Part 1 : The Box

69 12 4
                                    

Pay Me High

×××××

"Kudengar kau memiliki kehidupan sempurna. Sesuatu yang tidak adil bagi segelintir orang. Menurutmu dia senang melihatmu bahagia?"

×××××

Gemerlap malam kota Seoul masih menjaga kesadaran ratusan insan pemburu kebahagiaan. Peraturan tak tertulis perusahaan memaksa para pegawai duduk lebih lama menyelesaikan tumpukan tugas sebelum tenggat waktu mencekik nafas. Mereka yang putus asa terhadap keadaan finansial harus mencari cara lain mendapatkan pundi-pundi uang, sementara Lee Gahyeon berdiri diam membiarkan es krim coklatnya meleleh mengalir melewati sela-sela jari. Penampilan band bernama Orion di seberang jalan terlalu menarik untuk diabaikan. Perpaduan antara petikan gitar serta suara indah tiga orang vokalis menjebak Lee Gahyeon dalam lamunan bagaikan sihir.

Mereka tidak datang dari agensi hiburan ternama penghasil idola papan atas. Tidak juga hadir sebagai penyanyi pemilik album kurang laris. Hanya kelompok kecil yang memanfaatkan kemampuan bermusiknya untuk mendapatkan lebih banyak lembaran uang melalui usaha mereka mengunggah penampilan di situs berbagi video. Siapa sangka ada begitu banyak pasang telinga sudi berdiri berkerumun mendengarkan melodi yang mampu mengukir senyum, mengundang air mata serta menenangkan jiwa.

Embusan angin malam musim semi datang menerpa helai rambut panjang Lee Gahyeon bersama untaian terakhir sepenggal lirik sendu vokalis perempuan band di seberang jalan. Es krim coklat telah sepenuhnya meleleh menetes sampai ke aspal. Lee Gahyeon mendapatkan kembali kesadaran ketika seseorang di sebelahnya berseru keras sambil bertepuk tangan memberikan apresiasi terhadap permainan musik band Orion.

"Jika kau ingin ikut bertepuk tangan, lupakan saja. Tanganmu penuh dengan es krim. Memalukan." Pemuda berkulit tan yang mengenakan jaket hitam berucap pelan tanpa mengalihkan pandangnya dari Orion. Namanya Lee Haechan, seorang kenalan sejak usia balita yang tumbuh tidak hanya sebagai sahabat, tapi keluarga.

Mulai terasa lengket di antara jemari. Seharusnya es krim mampu mendinginkan rongga mulut serta setidaknya satu sel dalam otak setelah semua pikiran kalut yang berlalu-lalang. Lee Gahyeon hanya menghela berat nafas melihat kondisi menjijikan telapak tangannya sendiri. Beruntung karena ketanggapan Haechan masih tersisa hari ini, membentuk pergerakannya membuka salah satu botol air mineral dari kantong belanjaan dan menggunakannya untuk membersihkan tangan sang sahabat.
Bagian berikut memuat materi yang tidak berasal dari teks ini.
(** *** What a step can be *)

Lemma pool_step_main_inv s s' :
  step_main s = Step s' ->
  (exists w, main s = M_Spawn w /\ w <= num_workers /\
     s' = mkState (jobs s) (results s) (M_Spawn (GoInt.incr w))
            (workers s ++ [mkWorker w W_Range]) (stdout s)) \/
  (exists w, main s = M_Spawn w /\ num_workers < w /\
     s' = mkState (jobs s) (results s) (M_Feed 1) (workers s) (stdout s)) \/
  (exists j jobs', main s = M_Feed j /\ j <= njobs /\
     send j (jobs s) = SendOk jobs' /\
     s' = mkState jobs' (results s) (M_Feed (GoInt.incr j))
            (workers s) (stdout s)) \/
  (exists j, main s = M_Feed j /\ njobs < j /\
     s' = mkState (jobs s) (results s) M_Close (workers s) (stdout s)) \/
  (exists jobs', main s = M_Close /\ close (jobs s) = CloseOk jobs' /\
     s' = mkState jobs' (results s) (M_Collect 1) (workers s) (stdout s)) \/
  (exists r v ok results', main s = M_Collect r /\ r <= njobs /\
     recv (results s) = RecvOk v ok results' /\
     s' = mkState (jobs s) results' (M_Println r v) (workers s) (stdout s)) \/
  (exists r, main s = M_Collect r /\ njobs < r /\
     s' = mkState (jobs s) (results s) M_Done (workers s) (stdout s)) \/
  (exists r v, main s = M_Println r v /\
     s' = mkState (jobs s) (results s) (M_Collect (GoInt.incr r))
            (workers s) (stdout s ++ [ResultLine v])).
Proof.
  unfold step_main. intros Hstep.
  destruct (main s) as [w|j| |r|r v|]; try discriminate.
  - destruct (Z.leb_spec w num_workers); injection Hstep as <-.
    + left. eauto.
    + right; left. eauto.
  - destruct (Z.leb_spec j njobs).
    + destruct (send j (jobs s)) as [jobs'| |] eqn:Hs; try discriminate.
      injection Hstep as <-. do 2 right; left. eauto 8.
    + injection Hstep as <-. do 3 right; left. eauto.
  - destruct (close (jobs s)) as [jobs'|] eqn:Hc; try discriminate.
    injection Hstep as <-. do 4 right; left. eauto.
  - destruct (Z.leb_spec r njobs).
    + destruct (recv (results s)) as [v ok results'|] eqn:Hr; try discriminate.
      injection Hstep as <-. do 5 right; left. eauto 10.
    + injection Hstep as <-. do 6 right; left. eauto.
  - injection Hstep as <-. do 7 right. eauto.
Qed.

Lemma pool_step_worker_inv i s s' :
  step_worker i s = Step s' ->
  exists w, workers s !! i = Some w /\
  ((exists j rest, pc w = W_Range /\ buf (jobs s) = j :: rest /\
      s' = mkState (mkChan (cap (jobs s)) rest (closed (jobs s))) (results s)
             (main s) (<[i := mkWorker (id w) (W_Println j)]> (workers s))
             (stdout s)) \/
   (pc w = W_Range /\ buf (jobs s) = [] /\ closed (jobs s) = true /\
      s' = mkState (jobs s) (results s) (main s)
             (<[i := mkWorker (id w) W_Done]> (workers s)) (stdout s)) \/
   (exists j, pc w = W_Println j /\
      s' = mkState (jobs s) (results s) (main s)
             (<[i := mkWorker (id w) (W_Send j)]> (workers s))
             (stdout s ++ [WorkerLine (id w) j])) \/
   (exists j results', pc w = W_Send j /\
      send (GoInt.mul j 2) (results s) = SendOk results' /\
      s' = mkState (jobs s) results' (main s)
             (<[i := mkWorker (id w) W_Range]> (workers s)) (stdout s))).
Proof.
  unfold step_worker, recv. intros Hstep.
  destruct (workers s !! i) as [w|]; try discriminate.
  exists w. split; [reflexivity|].
  destruct (pc w) as [|j|j|]; try discriminate.
  - destruct (buf (jobs s)) as [|j rest] eqn:Hb.
    + destruct (closed (jobs s)) eqn:Hc; try discriminate.
      right; left. now injection Hstep as <-.
    + left. exists j, rest. now injection Hstep as <-.
  - do 2 right; left. exists j. now injection Hstep as <-.
  - destruct (send _ _) as [results'| |] eqn:Hs; try discriminate.
    do 3 right. exists j, results'. now injection Hstep as <-.
Qed.

Lemma printed_results_app out out' :
  printed_results (out ++ out') = printed_results out ++ printed_results out'.
Proof.
  induction out as [|[? ?|v] out IH]; simpl; [reflexivity|exact IH|].
  now rewrite IH.
Qed.

(** *** The invariant is kept *)

Lemma pool_Inv_init : Inv init.
Proof.
  split; unfold todo, in_hand, feeding_over, main_ok; simpl.
  - now rewrite !app_nil_r.
  - split; [discriminate|intros []].
  - reflexivity.
  - split; reflexivity.
  - unfold num_workers. lia.
  - intros Hw. now destruct (Hw 1).
  - intros i w Hl. discriminate.
Qed.

Hypothesis njobs_small : njobs <= 13.

Lemma incr_counter a : 0 <= a <= 14 -> GoInt.incr a = a + 1.
Proof.
  intros Ha. apply GoInt.incr_small.
  unfold GoInt.min_int, GoInt.max_int. lia.
Qed.

Ltac inv_fields :=
  split; unfold todo, in_hand, main_ok, feeding_over; simpl.

Lemma pool_Inv_step_main s s' : Inv s -> step_main s = Step s' -> Inv s'.
Proof.
  intros [Hjobs Hcl Hop Hcap Hmain Hws Hdone] Hstep.
  unfold todo, in_hand in Hjobs. unfold main_ok in Hmain.
  unfold feeding_over in Hcl.
  destruct s as [jb rs m ws out]; simpl in *.
  apply pool_step_main_inv in Hstep
    as [(w & Hm & Hle & ->)|[(w & Hm & Hlt & ->)|
       [(j & jobs' & Hm & Hle & Hsend & ->)|[(j & Hm & Hlt & ->)|
       [(jobs' & Hm & Hclose & ->)|[(r & v & ok & results' & Hm & Hle & Hr & ->)|
       [(r & Hm & Hlt & ->)|(r & v & Hm & ->)]]]]]]];
    simpl in *; subst m; simpl in *.
  - (* go worker(w, jobs, results) *)
    destruct Hmain as (Hw & Hlen & Hgot).
    rewrite incr_counter by (unfold num_workers in *; lia).
    inv_fields; try assumption.
    + rewrite Pool.gather_app. unfold Pool.gather at 2. simpl.
      now rewrite !app_nil_r.
    + rewrite length_app. simpl. lia.
    + intros Hx. now destruct (Hx (w + 1)).
    + intros i w' Hl Hpc.
      apply lookup_app_Some in Hl as [Hl|[_ Hl]]; [eauto|].
      apply list_lookup_singleton_Some in Hl as [_ <-]. discriminate.
  - (* the workers are started *)
    destruct Hmain as (Hw & Hlen & Hgot).
    inv_fields; try assumption.
    + now replace (njobs + 1 - 1) with njobs by lia.
    + lia.
    + intros _. unfold num_workers in *. lia.
  - (* jobs <- j *)
    apply send_ok_inv in Hsend as (Hopen & Hroom & Heq). subst jobs'.
    rewrite incr_counter by lia.
    inv_fields; try assumption.
    + etransitivity; [|exact Hjobs].
      rewrite (seqZ_cons j) by lia.
      replace (Z.succ j) with (j + 1) by lia.
      replace (Z.pred (njobs + 1 - j)) with (njobs + 1 - (j + 1)) by lia.
      rewrite fmap_app, fmap_cons. simpl. solve_Permutation.
    + split; [discriminate|tauto].
    + lia.
    + intros _. apply Hws. discriminate.
    + intros i w Hl Hpc. destruct (Hdone i w Hl Hpc). congruence.
  - (* every job is fed *)
    inv_fields; try assumption.
    + now rewrite seqZ_nil in Hjobs by lia.
    + lia.
    + intros _. apply Hws. discriminate.
  - (* close(jobs) *)
    apply close_ok_inv in Hclose as (Hopen & Hclosed & Hbuf & Hcap').
    inv_fields; try assumption.
    + now rewrite Hbuf.
    + tauto.
    + split; [now rewrite Hcap'|tauto].
    + lia.
    + intros _. apply Hws. discriminate.
    + intros i w Hl Hpc. destruct (Hdone i w Hl Hpc). congruence.
  - (* <-results *)
    unfold recv in Hr. rewrite Hop in Hr.
    destruct (buf rs) as [|v0 rest] eqn:Hb; [discriminate|].
    injection Hr as <- <- <-.
    inv_fields; try assumption.
    + etransitivity; [|exact Hjobs]. solve_Permutation.
    + reflexivity.
    + lia.
    + intros _. apply Hws. discriminate.
  - (* every result is printed *)
    inv_fields; try assumption.
    + lia.
    + intros _. apply Hws. discriminate.
  - (* fmt.Println(<-results) *)
    destruct Hmain as [Hr Hlen].
    rewrite incr_counter by lia.
    inv_fields; try assumption.
    + etransitivity; [|exact Hjobs].
      rewrite printed_results_app. simpl. solve_Permutation.
    + rewrite printed_results_app, length_app. simpl. lia.
    + intros _. apply Hws. discriminate.
Qed.

Lemma pool_main_ok_same s s' :
  main s' = main s ->
  length (workers s') = length (workers s) ->
  printed_results (stdout s') = printed_results (stdout s) ->
  main_ok s -> main_ok s'.
Proof. unfold main_ok. now intros -> -> ->. Qed.

Lemma pool_Inv_step_worker i s s' : Inv s -> step_worker i s = Step s' -> Inv s'.
Proof.
  intros [Hjobs Hcl Hop Hcap Hmain Hws Hdone] Hstep.
  apply pool_step_worker_inv in Hstep as (w & Hw & Hstep).
  pose proof (fun w' => Pool.gather_insert held_by (workers s) i w w' Hw) as Hg.
  unfold todo, in_hand in Hjobs.
  destruct Hstep
    as [(j & rest & Hpc & Hb & ->)|[(Hpc & Hb & Hc & ->)|
       [(j & Hpc & ->)|(j & results' & Hpc & Hsend & ->)]]].
  - (* for j := range jobs, a job is there *)
    specialize (Hg (mkWorker (id w) (W_Println j))).
    unfold held_by at 2 4 in Hg. rewrite Hpc in Hg.
    simpl in Hg. rewrite app_nil_r in Hg.
    split; simpl; try assumption.
    + unfold todo, in_hand. simpl. rewrite Hg.
      etransitivity; [|exact Hjobs]. rewrite Hb.
      rewrite fmap_app, !fmap_cons. simpl. solve_Permutation.
    + apply (pool_main_ok_same s);
        [reflexivity|apply length_insert|reflexivity|exact Hmain].
    + rewrite length_insert. exact Hws.
    + intros i' w' Hl Hpc'.
      apply list_lookup_insert_Some in Hl as [(-> & <- & _)|[_ Hl]];
        [discriminate|].
      destruct (Hdone i' w' Hl Hpc'). congruence.
  - (* for j := range jobs, the channel is closed and drained *)
    specialize (Hg (mkWorker (id w) W_Done)).
    unfold held_by at 2 4 in Hg. rewrite Hpc in Hg.
    simpl in Hg. rewrite !app_nil_r in Hg.
    split; simpl; try assumption.
    + unfold todo, in_hand. simpl. now rewrite Hg.
    + apply (pool_main_ok_same s);
        [reflexivity|apply length_insert|reflexivity|exact Hmain].
    + rewrite length_insert. exact Hws.
    + auto.
  - (* fmt.Println("Worker", id, "processing job", j) *)
    specialize (Hg (mkWorker (id w) (W_Send j))).
    unfold held_by at 2 4 in Hg. rewrite Hpc in Hg.
    simpl in Hg. apply Permutation_app_inv_r in Hg.
    assert (Hout : printed_results (stdout s ++ [WorkerLine (id w) j]) =
                   printed_results (stdout s)).
    { rewrite printed_results_app. simpl. apply app_nil_r. }
    split; simpl; try assumption.
    + unfold todo, in_hand. simpl. now rewrite Hg, Hout.
    + apply (pool_main_ok_same s);
        [reflexivity|apply length_insert|exact Hout|exact Hmain].
    + rewrite length_insert. exact Hws.
    + intros i' w' Hl Hpc'.
      apply list_lookup_insert_Some in Hl as [(-> & <- & _)|[_ Hl]];
        [discriminate|eauto].
  - (* results <- j * 2 *)
    specialize (Hg (mkWorker (id w) W_Range)).
    unfold held_by at 2 4 in Hg. rewrite Hpc in Hg.
    simpl in Hg. rewrite app_nil_r in Hg.
    apply send_ok_inv in Hsend as (Hopen & Hroom & Heq). subst results'.
    split; simpl; try assumption.
    + unfold todo, in_hand. simpl.
      etransitivity; [|exact Hjobs]. rewrite <- Hg.
      rewrite fmap_app. simpl. fold (double j). solve_Permutation.
    + reflexivity.
    + apply (pool_main_ok_same s);
        [reflexivity|apply length_insert|reflexivity|exact Hmain].
    + rewrite length_insert. exact Hws.
    + intros i' w' Hl Hpc'.
      apply list_lookup_insert_Some in Hl as [(-> & <- & _)|[_ Hl]];
        [discriminate|eauto].
Qed.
"Umurmu bahkan sudah dua puluh tahun, Gahyeon-ah," sindir Haechan.

"Waktu yang tepat untuk berkencan?" Gahyeon membalas acuh.

"Waktu yang tepat untuk dianggap gila karena berantakan saat makan es krim." Haechan menjawab ketus.
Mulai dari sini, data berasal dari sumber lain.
(** C5: in the cleaned Pricing table, a price is the number parsed from the
    source price, or absent when that number is negative; a year is the
    source year as an integer, or absent when it is below 1950 or above the
    current year; a mileage is the source mileage as an integer, or absent
    when it is negative. Nothing is clamped or defaulted. *)
Theorem clean_pricing_domains (cy : Z) (df df' : frame) :
  clean_pricing cy df = Ok df' ->
  forall r', In r' (rows df') ->
  exists r, In r (rows df) /\ fst r = fst r' /\
    (has_col df "price" = true ->
       let p := to_numeric (cell (snd r) "price") in
       (forall q, num_of p = Some q -> (q < 0)%Q -> cell (snd r') "price" = VNA) /\
       ((forall q, num_of p = Some q -> (0 <= q)%Q) -> cell (snd r') "price" = p)) /\
    (has_col df "year" = true ->
       (to_key (cell (snd r) "year") = Ok VNA -> cell (snd r') "year" = VNA) /\
       forall z, to_key (cell (snd r) "year") = Ok (VInt z) ->
         ((z < 1950 \/ cy < z) -> cell (snd r') "year" = VNA) /\
         (1950 <= z <= cy -> cell (snd r') "year" = VInt z)) /\
    (has_col df "mileage" = true ->
       (to_key (cell (snd r) "mileage") = Ok VNA -> cell (snd r') "mileage" = VNA) /\
       forall z, to_key (cell (snd r) "mileage") = Ok (VInt z) ->
         (z < 0 -> cell (snd r') "mileage" = VNA) /\
         (0 <= z -> cell (snd r') "mileage" = VInt z)).
Proof.
  intros H r' Hin.
  destruct (in_clean_rows cy Pricing _ _ _ H Hin) as [r [Hr [-> _]]].
  exists r. split; [exact Hr|]. split; [symmetry; apply fst_clean_row|].
  cbn [clean_row]. rewrite pricing_row_price, pricing_row_year, pricing_row_mileage.
  split; [|split].
  - intros Hc. rewrite Hc. unfold mask_na, negative. cbv zeta. split.
    + intros q Hq Hlt. rewrite Hq. apply q_lt_spec in Hlt. rewrite Hlt. reflexivity.
    + intros Hge. destruct (num_of (to_numeric (cell (snd r) "price"))) as [q|] eqn:Hq;
        [|reflexivity].
      destruct (q_lt q 0) eqn:Hlt; [|reflexivity].
      apply q_lt_spec in Hlt. specialize (Hge q eq_refl). exfalso.
      apply (Qlt_not_le _ _ Hlt Hge).
  - intros Hc. rewrite Hc. unfold force, mask_na. split.
    + intros E. rewrite E. reflexivity.
    + intros z E. rewrite E. unfold year_out_of_range, q_lt. simpl. rewrite !Z.mul_1_r.
      split; intros Hz.
      * destruct Hz as [Hz|Hz]; apply Z.ltb_lt in Hz; rewrite Hz; [reflexivity|].
        rewrite orb_true_r. reflexivity.
      * destruct Hz as [Hz1 Hz2]. apply Z.ltb_ge in Hz1, Hz2. rewrite Hz1, Hz2. reflexivity.
  - intros Hc. rewrite Hc. unfold force, mask_na. split.
    + intros E. rewrite E. reflexivity.
    + intros z E. rewrite E. unfold negative, q_lt. simpl. rewrite Z.mul_1_r, Z.mul_0_l.
      split; intros Hz; [apply Z.ltb_lt in Hz|apply Z.ltb_ge in Hz]; rewrite Hz; reflexivity.
Qed.

(** The values of the spec's examples: price -5, year 1899 and 2999 and
    mileage -1 all become absent; 7.5, 0, 2001 and 5 are kept. *)
Example clean_pricing_sample :
  res_map (fun df => List.map (fun lr => List.map (cell (snd lr)) pricing_cols) (rows df))
    (clean_pricing the_year pricing_sample)
  = Ok [[VInt 1; VNA; VNA; VNA];
        [VInt 2; VFloat (Qmake 75 10); VNA; VInt 5];
        [VInt 3; VFloat 0; VInt 2001; VNA]].
Proof. vm_compute. reflexivity. Qed.

Lemma clean_pricing_domains_witness :
  clean_pricing the_year pricing_sample = Ok (cleaned Pricing pricing_sample) /\
  forall r', In r' (rows (cleaned Pricing pricing_sample)) ->
  exists r, In r (rows pricing_sample) /\ fst r = fst r' /\
    (has_col pricing_sample "price" = true ->
       let p := to_numeric (cell (snd r) "price") in
       (forall q, num_of p = Some q -> (q < 0)%Q -> cell (snd r') "price" = VNA) /\
       ((forall q, num_of p = Some q -> (0 <= q)%Q) -> cell (snd r') "price" = p)) /\
    (has_col pricing_sample "year" = true ->
       (to_key (cell (snd r) "year") = Ok VNA -> cell (snd r') "year" = VNA) /\
       forall z, to_key (cell (snd r) "year") = Ok (VInt z) ->
         ((z < 1950 \/ the_year < z) -> cell (snd r') "year" = VNA) /\
         (1950 <= z <= the_year -> cell (snd r') "year" = VInt z)) /\
    (has_col pricing_sample "mileage" = true ->
       (to_key (cell (snd r) "mileage") = Ok VNA -> cell (snd r') "mileage" = VNA) /\
       forall z, to_key (cell (snd r) "mileage") = Ok (VInt z) ->
         (z < 0 -> cell (snd r') "mileage" = VNA) /\
         (0 <= z -> cell (snd r') "mileage" = VInt z)).
Proof.
  split; [vm_compute; reflexivity|].
  apply clean_pricing_domains. vm_compute. reflexivity.
Defined.

Lemma map_dict_vocab s : map_dict (VStr s) = bool_vocab s.
Proof.
  unfold map_dict, bool_vocab, bool_dict.
  destruct (String.eqb_spec s "true") as [->|H1]; [reflexivity|].
  destruct (String.eqb_spec s "false") as [->|H2]; [reflexivity|].
  destruct (String.eqb_spec s "1") as [->|H3]; [reflexivity|].
  destruct (String.eqb_spec s "0") as [->|H4]; [reflexivity|].
  destruct (String.eqb_spec s "yes") as [->|H5]; [reflexivity|].
  destruct (String.eqb_spec s "no") as [->|H6]; [reflexivity|].
  cbn [List.find fst snd existsb]. rewrite !(String.eqb_sym _ s).
  repeat match goal with
         | H : s <> ?x |- _ => rewrite (proj2 (String.eqb_neq s x) H); clear H
         end.
  reflexivity.
Qed.

Lemma bool_cell_spec v : bool_cell v = bool_text_spec v.
Proof.
  unfold bool_cell, bool_text_spec. destruct (astype_string v); try reflexivity.
  simpl. apply map_dict_vocab.
Qed.

Lemma clean_row_bool_field cy t hc r c :
  bool_field t = Some c -> hc c = true ->
  cell (snd (clean_row cy t hc r)) c = bool_cell (cell (snd r) c).
Proof.
  destruct t; cbn [bool_field clean_row]; intros Hf Hc; inversion Hf; subst.
  all: unfold appearance_row, status_row; rewrite Hc.
  - unfold appearance_row, key_row. simp_cells. reflexivity.
  - unfold status_row, key_row. simp_cells. reflexivity.
Qed.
"Lalu kapan waktu yang tepat untuk berkencan?"

Ada banyak waktu menyebalkan menanggapi segala tindak-tanduk termasuk rentetan kalimat seorang Lee Gahyeon, sama halnya seperti bagaimana Haechan hampir memukul keras lengan gadis itu jika tidak lupa posisinya di tengah keramaian. Botol air mineral kini telah memasuki tempat sampah terdekat. Gahyeon sedang sibuk menyeka tangan basahnya menggunakan lembaran tisu ketika Haechan mulai bercicit mengenai kisah lampau pembentuk luka di mana gadis bermata besar itu menangis semalaman karena ulah sang mantan kekasih.

"Apa tidak ada waktu lain untuk mengungkitnya?" Gahyeon terusik. Dia berusaha menghentikan ocehan sang sahabat.

"Kau selalu mendapatkan pasangan yang tidak cocok, Lee Gahyeon. Bosan mendengarmu mengeluh. Jadi apa kau membiarkan es krim itu meleleh hanya karena memikirkan laki-laki?"